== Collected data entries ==
(** X15. [validate_data_types] finds nothing to report in the empty
    record, whatever types are asked for; the errors of two type
    mappings put together are those of the one followed by those of the
    other; a [bool] passes as an [int]. A record that is complete for
    the fields of a type mapping and valid for it holds, under each of
    these fields, a truthy value of the expected type. *)
Theorem validate_data_types_compose :
  (forall field_types, validate_data_types ∅ field_types = (true, [])) /\
  (forall (d : gmap pystr pyval) t1 t2,
     snd (validate_data_types d (t1 ++ t2))
     = snd (validate_data_types d t1) ++ snd (validate_data_types d t2)) /\
  (forall (d : gmap pystr pyval) field b,
     d !! field = Some (VBool b) ->
     validate_data_types d [(field, TInt)] = (true, [])) /\
  (forall (d : gmap pystr pyval) field_types,
     fst (check_data_completeness d (map fst field_types)) = true ->
     fst (validate_data_types d field_types) = true ->
     forall field expected_type, In (field, expected_type) field_types ->
       exists v, d !! field = Some v /\ truthy v = true
                 /\ isinstance v expected_type = true).
Proof.
  repeat apply conj.
  - intros types.
    assert (H : snd (validate_data_types ∅ types) = []).
    { rewrite validate_data_types_errors.
      induction types as [|[f t] types IH]; [reflexivity|]. simpl.
      unfold errors_of at 1. simpl. now rewrite lookup_empty. }
    apply injective_projections; [|exact H].
    change (fst (validate_data_types ∅ types))
      with (Nat.eqb (length (snd (validate_data_types ∅ types))) 0).
    now rewrite H.
  - intros d t1 t2. rewrite !validate_data_types_errors. apply flat_map_app.
  - intros d f b H. unfold validate_data_types. simpl. now rewrite H.
  - intros d types Hc Hv f t Hin.
    rewrite check_data_completeness_verdict in Hc.
    apply length_zero_nil in Hc.
    rewrite check_data_completeness_missing in Hc.
    assert (Hf : field_missing d f = false).
    { apply (proj1 (filter_nil_iff _ _) Hc). apply in_map_iff.
      now exists (f, t). }
    unfold field_missing in Hf. destruct (d !! f) as [v|] eqn:Ev; [|discriminate].
    exists v. split; [reflexivity|]. split; [now apply negb_false_iff|].
    change (fst (validate_data_types d types))
      with (Nat.eqb (length (snd (validate_data_types d types))) 0) in Hv.
    apply length_zero_nil in Hv. rewrite validate_data_types_errors in Hv.
    destruct (isinstance v t) eqn:Ei; [reflexivity|]. exfalso.
    assert (Hm : In (type_error f t v) (flat_map (errors_of d) types)).
    { apply in_flat_map. exists (f, t). split; [exact Hin|].
      unfold errors_of. simpl. rewrite Ev, Ei. now left. }
    rewrite Hv in Hm. destruct Hm.
Qed.

(** The record of the test suite passes both checks for its three
    fields, so its age is a truthy [int]. *)
Lemma validate_data_types_compose_witness :
  exists v,
    (<[lit "name" := VStr (lit "John")]>
       (<[lit "age" := VInt 30]> (∅ : gmap pystr pyval))) !! lit "age" = Some v
    /\ truthy v = true /\ isinstance v TInt = true.
Proof.
  apply (proj2 (proj2 (proj2 validate_data_types_compose))
           _ [(lit "name", TStr); (lit "age", TInt)]).
  - reflexivity.
  - reflexivity.
  - right. now left.
Defined.
(** * fredapi: the panel construction of [FredAPI.get_panel]

    A shallow embedding of [src/fredapi/__init__.py].  The HTTP endpoint is a
    function from request parameters to an optional response, data frames are
    lists of rows that carry their index label, and the pandas primitives the
    method calls ([to_datetime], [merge(how='cross')], boolean masks,
    [groupby], [nlargest], [sort_values], [cumcount], [pivot], [stack]) are
    written out as list functions with the behaviour of pandas 2.x, the
    release line whose [stack(future_stack=True)] and [groupby.apply] the
    method relies on. *)

From Stdlib Require Import String Ascii.
From Stdlib Require Import ZArith List Bool Lia Arith.
From Stdlib Require Import Permutation Sorted.
Import ListNotations.
Open Scope string_scope.
Open Scope list_scope.
Open Scope Z_scope.

(** ** Exceptions and results *)

Inductive error : Type :=
| HTTPError            (* response.raise_for_status() *)
| KeyError             (* a column that the frame does not have *)
| ValueError           (* NaT.strftime, duplicate entries in pivot *)
| DateParseError       (* to_datetime on a string that is not a date *)
| OutOfBoundsDatetime. (* to_datetime outside the nanosecond range *)

(** A call either returns, raises, or is still inside the [while] loop when
    the fuel of the model runs out. *)
Inductive result (A : Type) : Type :=
| Ok (a : A)
| Raise (e : error)
| OutOfFuel.
Arguments Ok {A} a.
Arguments Raise {A} e.
Arguments OutOfFuel {A}.

Definition bind {A B} (r : result A) (k : A -> result B) : result B :=
  match r with
  | Ok a => k a
  | Raise e => Raise e
  | OutOfFuel => OutOfFuel
  end.

Notation "x <- r ;; k" := (bind r (fun x => k))
  (at level 61, r at next level, right associativity).

Fixpoint mapM {A B} (f : A -> result B) (l : list A) : result (list B) :=
  match l with
  | [] => Ok []
  | a :: t => b <- f a ;; bs <- mapM f t ;; Ok (b :: bs)
  end.

(** ** Dates

    A Timestamp is its number of nanoseconds since 1970-01-01, an int64. *)

Module Dates.

Definition ns_per_day : Z := 86400 * 1000000000.

(** [Timestamp.min] and [Timestamp.max]: the least int64 is kept for NaT. *)
Definition timestamp_min : Z := - (2 ^ 63) + 1.
Definition timestamp_max : Z := 2 ^ 63 - 1.

Definition is_leap (y : Z) : bool :=
  ((y mod 4 =? 0) && negb (y mod 100 =? 0)) || (y mod 400 =? 0).

Definition days_in_month (y m : Z) : Z :=
  if m =? 2 then (if is_leap y then 29 else 28)
  else if (m =? 4) || (m =? 6) || (m =? 9) || (m =? 11) then 30
  else 31.

(** Days from 1970-01-01 to the proleptic Gregorian date y-m-d. *)
Definition days_from_civil (y m d : Z) : Z :=
  let y' := if m <=? 2 then y - 1 else y in
  let era := y' / 400 in
  let yoe := y' - era * 400 in
  let mp := if m <=? 2 then m + 9 else m - 3 in
  let doy := (153 * mp + 2) / 5 + d - 1 in
  let doe := yoe * 365 + yoe / 4 - yoe / 100 + doy in
  era * 146097 + doe - 719468.

Definition civil_from_days (z0 : Z) : Z * Z * Z :=
  let z := z0 + 719468 in
  let era := z / 146097 in
  let doe := z - era * 146097 in
  let yoe := (doe - doe / 1460 + doe / 36524 - doe / 146096) / 365 in
  let doy := doe - (365 * yoe + yoe / 4 - yoe / 100) in
  let mp := (5 * doy + 2) / 153 in
  let d := doy - (153 * mp + 2) / 5 + 1 in
  let m := if mp <? 10 then mp + 3 else mp - 9 in
  let y := yoe + era * 400 in
  ((if m <=? 2 then y + 1 else y), m, d).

== Assignment ==
Provide the count of lines above that contain "fredapi", without any other words.

== Solution for this exercise ==
2